How this task is solved in technical terms remains a matter for the consortium itself. At MIRACUM, the implementation of open sources has been agreed, because "non-university healthcare facilities are also intended to be connected after the end of the project. To make it realistic, the barriers must be as low as possible," says Gunther Honing. In principal, there should be data warehouses concealed behind the data integration centers and those warehouses will on the one hand bundle together all of a healthcare facility's medical data in databases. On the other, they will coordinate the consortium partners' data searches. In this way, healthcare facilities can request data to answer specific questions posed by partners, for example, about specific gene variants. Searches are initially checked by a commission and—so long as they receive a positive decision—the data integration center will tie up the corresponding data package in this way and archive the original data record.
"Unstructured data, that is, the contents of evaluation letters, represents a challenge to implementation. For data that requires semantic and organizational interoperability, we rely on standards like LOINC or IHE profiles which we recommend that individual hospitals use although we cannot insist. Ultimately, it is left to the partners themselves how to ensure their data provision", explains Mr Honing.

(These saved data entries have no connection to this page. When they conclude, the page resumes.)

Lemma bfs_loop_rule sws0 t (J : bfs_state → Prop) :
  shape nodes S sws0 → t ∈ S →
  (∀ st g l, bfs_inv t st → bfs_list st = g :: l → J st →
     J (bfs_visit nodes (lid t) g (Bfs (bfs_sws st) (bfs_us st) l))) →
  ∀ fuel st, bfs_inv t st → J st → potential sws0 t st < Z.of_nat fuel →
  ∃ st', bfs_loop nodes fuel (lid t) st = Some st' ∧ bfs_inv t st' ∧ bfs_list st' = [] ∧ J st'.
Proof.
  intros Hsh Ht HJ. induction fuel as [|fuel IH]; intros st Hi Hj Hpot.
  { assert (0 ≤ potential sws0 t st); [|lia]. unfold potential.
    pose proof (sum_over_pos (λ e, hopc nodes (bfs_sws st) e.1 t e.2) (cells sws0)). 
    assert (0 ≤ sum_over (λ e, hopc nodes (bfs_sws st) e.1 t e.2) (cells sws0)); [|lia].
    apply H. intros [s p] [Hs Hp]%elem_of_cells; [|done]. simpl.
    apply (co_range _ _ (bi_col _ _ Hi)); [done|lia]. }
  cbn [bfs_loop]. destruct (bfs_list st) as [|g l] eqn:E; [by exists st|].
  assert (Hg : g ∈ S) by (apply (bi_list _ _ Hi); rewrite E; left).
  pose proof (HJ st g l Hi E Hj) as Hj'.
  destruct (bfs_visit_popped t st g l Hi E Hg) as (u & Hu & Ev). rewrite Ev in Hj' |- *.
  pose proof (popped_inv t st g l Hi E) as Hi'.
  destruct (visit_ports t g (un_dir u) (popped st g l) (seqZ 1 (np g - 1))
    (λ st', potential sws0 t st' ≤ potential sws0 t (popped st g l)) Ht Hg (in_ports g)) as [Hi2 Hpot'];
    [|done|done|].
  { intros st1 st2 pn r rem _ Hi1 Hc Hst Hle. etrans; [|exact Hle]. by eapply port_step_potential. }
  apply IH; [done..|]. assert (potential sws0 t (popped st g l) + 1 = potential sws0 t st); [|lia].
  unfold potential, popped. rewrite E. simpl length. simpl bfs_sws. lia.
Qed.

(** ** The search from a switch *)

Definition unvisited us : Prop := ∀ x u, us !! x = Some u → un_visited u = false.

(** The state of the first iteration, with the flag that marks a listed switch. *)
Definition started sws us (t : Z) : bfs_state :=
  Bfs (alter (λ sw, (osm_switch_set_hops sw (lid t) 0 0).2) t sws)
      (alter (λ u, u <| un_dir := UP |> <| un_visited := true |>) t us) [t].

If we think a couple of years ahead then non-university healthcare facilities will therefore soon be faced with the task of making their data available for clinical purposes too. And for this scenario it is also crucial to first of all relocate the data out of the individual silos and to consolidate and standardize them so they can make their contribution to medical progress. The first published results of the MIRACUM project which, for example, have yielded new knowledge relating to bowel cancer based on shared data usage show that these are no empty promises.
Anyone who would therefore also like to practice high-quality, financially efficient, and modern medicine in the future must already be searching for tools to mine their wealth of data.